(Records excerpted from a collection)
----------------
(* ===== verification/Resource.v ===== *)
(** * The resource tree (kernel/resource.c)

    The heap maps addresses to resources; 0 is NULL.  [resource_lock] makes every
    operation atomic, so each is one function of the heap.  [resource_size_t] has
    32 bits.  A pointer to a link ([struct resource **]) is a [link]. *)

From S2P Require Import Prelude.
From stdpp Require Import gmap.
From Stdlib Require Import Sorted.

#[local] Open Scope Z_scope.

Record resource := mk_resource {
  r_start : Z;
  r_end : Z;
  r_name : Z;
  r_flags : Z;
  r_parent : Z;
  r_sibling : Z;
  r_child : Z
}.

Abbreviation heap := (gmap Z resource).
Definition NULL : Z := 0.
Definition IORESOURCE_BUSY : Z := 0x80000000.

(** ** Assignments to fields *)

Definition with_start (v : Z) (r : resource) :=
  mk_resource v (r_end r) (r_name r) (r_flags r) (r_parent r) (r_sibling r) (r_child r).
Definition with_end (v : Z) (r : resource) :=
  mk_resource (r_start r) v (r_name r) (r_flags r) (r_parent r) (r_sibling r) (r_child r).
Definition with_parent (v : Z) (r : resource) :=
  mk_resource (r_start r) (r_end r) (r_name r) (r_flags r) v (r_sibling r) (r_child r).
Definition with_sibling (v : Z) (r : resource) :=
  mk_resource (r_start r) (r_end r) (r_name r) (r_flags r) (r_parent r) v (r_child r).
Definition with_child (v : Z) (r : resource) :=
  mk_resource (r_start r) (r_end r) (r_name r) (r_flags r) (r_parent r) (r_sibling r) v.

(** [p->field = v] *)
Definition upd (f : resource -> resource) (p : Z) (m : heap) : option heap :=
  r ← m !! p; Some (<[p := f r]> m).

Inductive link := LChild (p : Z) | LSibling (p : Z).

Definition load (m : heap) (l : link) : option Z :=
  match l with
  | LChild p => r ← m !! p; Some (r_child r)
  | LSibling p => r ← m !! p; Some (r_sibling r)
  end.
Definition store (l : link) (v : Z) (m : heap) : option heap :=
  match l with
  | LChild p => upd (with_child v) p m
  | LSibling p => upd (with_sibling v) p m
  end.

(** A walk over a list of siblings visits each resource once. *)
Definition fuel_of (m : heap) : nat := S (size m).

(** ** Request and release *)

Fixpoint request_loop (fuel : nat) (m : heap) (root new start end_ : Z) (p : link) : option (heap * Z) :=
  match fuel with
  | O => None
  | S fuel =>
    tmp ← load m p;
    t ← (if tmp =? NULL then Some None else r ← m !! tmp; Some (Some r));
    if (match t with None => true | Some r => end_ <? r_start r end) then
      m ← upd (with_sibling tmp) new m;
      m ← store p new m;
      m ← upd (with_parent root) new m;
      Some (m, NULL)
    else
      r ← t;
      if r_end r <? start then request_loop fuel m root new start end_ (LSibling tmp)
      else Some (m, tmp)
  end.

(** The conflicting resource, or NULL. *)
Definition __request_resource (m : heap) (root new : Z) : option (heap * Z) :=
  rn ← m !! new;
  rr ← m !! root;
  let start := r_start rn in
  let end_ := r_end rn in
  if end_ <? start then Some (m, root)
  else if start <? r_start rr then Some (m, root)
  else if r_end rr <? end_ then Some (m, root)
  else request_loop (fuel_of m) m root new start end_ (LChild root).

Fixpoint release_loop (fuel : nat) (m : heap) (old : Z) (p : link) : option (heap * Z) :=
  match fuel with
  | O => None
  | S fuel =>
    tmp ← load m p;
    if tmp =? NULL then Some (m, - EINVAL)
    else if tmp =? old then
      r ← m !! tmp;
      m ← store p (r_sibling r) m;
      m ← upd (with_parent NULL) old m;
      Some (m, 0)
    else release_loop fuel m old (LSibling tmp)
  end.

Definition __release_resource (m : heap) (old : Z) : option (heap * Z) :=
  r ← m !! old;
  release_loop (fuel_of m) m old (LChild (r_parent r)).

Definition request_resource (m : heap) (root new : Z) : option (heap * Z) :=
  '(m, conflict) ← __request_resource m root new;
  Some (m, if negb (conflict =? NULL) then - EBUSY else 0).

Definition release_resource (m : heap) (old : Z) : option (heap * Z) := __release_resource m old.

(** ** Allocation *)

Definition ALIGN (x a : Z) : Z := Z.land (u32 (x + (a - 1))) (not32 (a - 1)).

(** [alignf] is the caller's: what it makes of the new resource. *)
Fixpoint find_loop (fuel : nat) (m : heap) (root new size min max align : Z)
    (alignf : option (resource -> Z -> Z -> resource)) (this : Z) : option (heap * Z) :=
  match fuel with
  | O => None
  | S fuel =>
    m ← (if negb (this =? NULL) then t ← m !! this; upd (with_end (u32 (r_start t - 1))) new m
         else rr ← m !! root; upd (with_end (r_end rr)) new m);
    n ← m !! new;
    m ← (if r_start n <? min then upd (with_start min) new m else Some m);
    n ← m !! new;
    m ← (if max <? r_end n then upd (with_end max) new m else Some m);
    n ← m !! new;
    m ← upd (with_start (ALIGN (r_start n) align)) new m;
    m ← (match alignf with Some f => upd (fun r => f r size align) new m | None => Some m end);
    n ← m !! new;
    if (r_start n <? r_end n) && (u32 (size - 1) <=? u32 (r_end n - r_start n)) then
      m ← upd (with_end (u32 (r_start n + size - 1))) new m; Some (m, 0)
    else if this =? NULL then Some (m, - EBUSY)
    else
      t ← m !! this;
      m ← upd (with_start (u32 (r_end t + 1))) new m;
      find_loop fuel m root new size min max align alignf (r_sibling t)
  end.

Definition find_resource (m : heap) (root new size min max align : Z)
    (alignf : option (resource -> Z -> Z -> resource)) : option (heap * Z) :=
  rr ← m !! root;
  let this := r_child rr in
  m ← upd (with_start (r_start rr)) new m;
  '(m, this) ←
    (if negb (this =? NULL) then
       t ← m !! this;
       if r_start t =? 0 then
         m ← upd (with_start (u32 (r_end t + 1))) new m; Some (m, r_sibling t)
       else Some (m, this)
     else Some (m, this));
  find_loop (fuel_of m) m root new size min max align alignf this.

Definition allocate_resource (m : heap) (root new size min max align : Z)
    (alignf : option (resource -> Z -> Z -> resource)) : option (heap * Z) :=
  '(m, err) ← find_resource m root new size min max align alignf;
  if 0 <=? err then
    '(m, c) ← __request_resource m root new;
    Some (m, if negb (c =? NULL) then - EBUSY else err)
  else Some (m, err).

(** ** Insertion above existing resources *)

(** The first loop: [inl] is the result of the call; otherwise the parent and
    the first conflict. *)
Fixpoint insert_find (fuel : nat) (m : heap) (parent new : Z) : option (heap * (Z + Z * Z)) :=
  match fuel with
  | O => None
  | S fuel =>
    '(m, first) ← __request_resource m parent new;
    if first =? NULL then Some (m, inl 0)
    else if first =? parent then Some (m, inl (- EBUSY))
    else
      f ← m !! first;
      n ← m !! new;
      if (r_start n <? r_start f) || (r_end f <? r_end n) then Some (m, inr (parent, first))
      else if (r_start f =? r_start n) && (r_end f =? r_end n) then Some (m, inr (parent, first))
      else insert_find fuel m first new
  end.

(** The second loop: the last conflict, [None] inside when one overlaps partially. *)
Fixpoint insert_last (fuel : nat) (m : heap) (new next : Z) : option (option Z) :=
  match fuel with
  | O => None
  | S fuel =>
    x ← m !! next;
    n ← m !! new;
    if (r_start x <? r_start n) || (r_end n <? r_end x) then Some None
    else if r_sibling x =? NULL then Some (Some next)
    else
      s ← m !! r_sibling x;
      if r_end n <? r_start s then Some (Some next)
      else insert_last fuel m new (r_sibling x)
  end.
(** ** Bytes *)

Lemma byte_cons b y : is_u8 b -> b + 2 ^ 8 * y = Z.lxor b (Z.shiftl y 8).
Proof.
  intros Hb. rewrite Z.mul_comm, <- Z.shiftl_mul_pow2 by lia. apply Z.add_nocarry_lxor. bitwise_as i Hi.
  destruct (Z.ltb_spec i 8); [rewrite (Z.testbit_neg_r y) by lia; by rewrite !andb_false_r|].
  by rewrite (testbit_high b 8).
Qed.

Lemma shiftr_lxor_byte c b : is_u8 b -> Z.shiftr (Z.lxor c b) 8 = Z.shiftr c 8.
Proof. intros Hb. rewrite Z.shiftr_lxor, (Z.shiftr_div_pow2 b), (Z.div_small b) by (unfold is_u8 in Hb; lia). apply Z.lxor_0_r. Qed.

Lemma land_255 x : 0 <= Z.land x 255 < 256.
Proof. change 255 with (Z.ones 8). rewrite Z.land_ones by lia. by apply Z.mod_pos_bound. Qed.

Lemma bytes_inv b l : bytes (b :: l) -> is_u8 b /\ bytes l.
Proof. intros H. by inversion H. Qed.

(** The loop over the bytes is a fold, under an invariant of the register. *)
Lemma crc_loop_fold (P : Z -> Prop) byte F : (forall c b, P c -> is_u8 b -> byte c b = Some (F c b) /\ P (F c b)) ->
  forall n c l, P c -> bytes l -> (n <= length l)%nat -> crc_loop byte c l n = Some (fold_left F (take n l) c).
Proof.
  intros HF. induction n as [|n IH]; intros c l Hc Hl Hn; [done|]. destruct l as [|b l]; [simpl in Hn; lia|].
  apply bytes_inv in Hl as [Hb Hl]. cbn [crc_loop deref head tail take fold_left].
  destruct (HF c b Hc Hb) as [HF1 HF2]. rewrite some_bind, HF1, some_bind. apply IH; [done|done|simpl in Hn; lia].
Qed.

(** ** The tables hold the eight turns of each byte *)

Definition table_le (poly : Z) (n : nat) (tab : list Z) : bool :=
  forallb (fun i => match rd tab i with Some t => t =? Nat.iter n (reg_le poly) i | None => false end)
    (seqZ 0 (2 ^ Z.of_nat n)).
Definition table_be (w poly : Z) (n : nat) (tab : list Z) : bool :=
  forallb (fun i => match rd tab i with
                    | Some t => t =? Nat.iter n (reg_be w poly) (Z.shiftl i (w - Z.of_nat n)) | None => false end)
    (seqZ 0 (2 ^ Z.of_nat n)).

Lemma table_le_rd poly n tab i : table_le poly n tab = true -> 0 <= i < 2 ^ Z.of_nat n ->
  rd tab i = Some (Nat.iter n (reg_le poly) i).
Proof.
  intros Ht Hi. apply (forall_range _ _ Ht) in Hi. destruct (rd tab i) as [t|]; [|done]. f_equal. lia.
Qed.
(* ===== verification/Rbtree.v ===== *)
(** * Red-black trees (lib/rbtree.c, include/linux/rbtree.h)

    Nodes are objects of a heap that maps addresses to [struct rb_node]; the
    parent pointer and the colour share one word.  The code writes every
    function twice, for left and for right; here the side is a parameter [d]:
    [__rb_rotate_left] is [rotate L], [__rb_rotate_right] is [rotate R]. *)

From stdpp Require Import sorting.
From S2P Require Import Prelude.

#[local] Open Scope Z_scope.

Definition NULL : Z := 0.

(** struct rb_node and struct rb_root *)
Record rb_node := mk_rb_node { rb_parent_color : Z; rb_right : Z; rb_left : Z }.
Record state := mk_state { heap : gmap Z rb_node; root : Z }.

Definition RB_RED : Z := 0.
Definition RB_BLACK : Z := 1.
Definition rb_parent (r : rb_node) : Z := Z.land (rb_parent_color r) (Z.lnot 3).
Definition rb_color (r : rb_node) : Z := Z.land (rb_parent_color r) 1.
Definition rb_is_red (r : rb_node) : bool := rb_color r =? 0.
Definition rb_is_black (r : rb_node) : bool := negb (rb_color r =? 0).
Definition rb_set_red (r : rb_node) : rb_node :=
  mk_rb_node (Z.land (rb_parent_color r) (Z.lnot 1)) (rb_right r) (rb_left r).
Definition rb_set_black (r : rb_node) : rb_node :=
  mk_rb_node (Z.lor (rb_parent_color r) 1) (rb_right r) (rb_left r).
Definition rb_set_parent (r : rb_node) (p : Z) : rb_node :=
  mk_rb_node (Z.lor (Z.land (rb_parent_color r) 3) p) (rb_right r) (rb_left r).
Definition rb_set_color (r : rb_node) (color : Z) : rb_node :=
  mk_rb_node (Z.lor (Z.land (rb_parent_color r) (Z.lnot 1)) color) (rb_right r) (rb_left r).

(** The two sides. *)
Inductive side := L | R.
#[export] Instance side_eq_dec : EqDecision side.
Proof. solve_decision. Defined.
Definition opp (d : side) : side := match d with L => R | R => L end.
Definition sub (d : side) (r : rb_node) : Z := match d with L => rb_left r | R => rb_right r end.
Definition set_sub (d : side) (p : Z) (r : rb_node) : rb_node :=
  match d with
  | L => mk_rb_node (rb_parent_color r) (rb_right r) p
  | R => mk_rb_node (rb_parent_color r) p (rb_left r)
  end.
----------------
◆ **Task objective**
Work through the records line by line and tally those holding "verification". Reply with the number alone.

◆ **Written answer**
2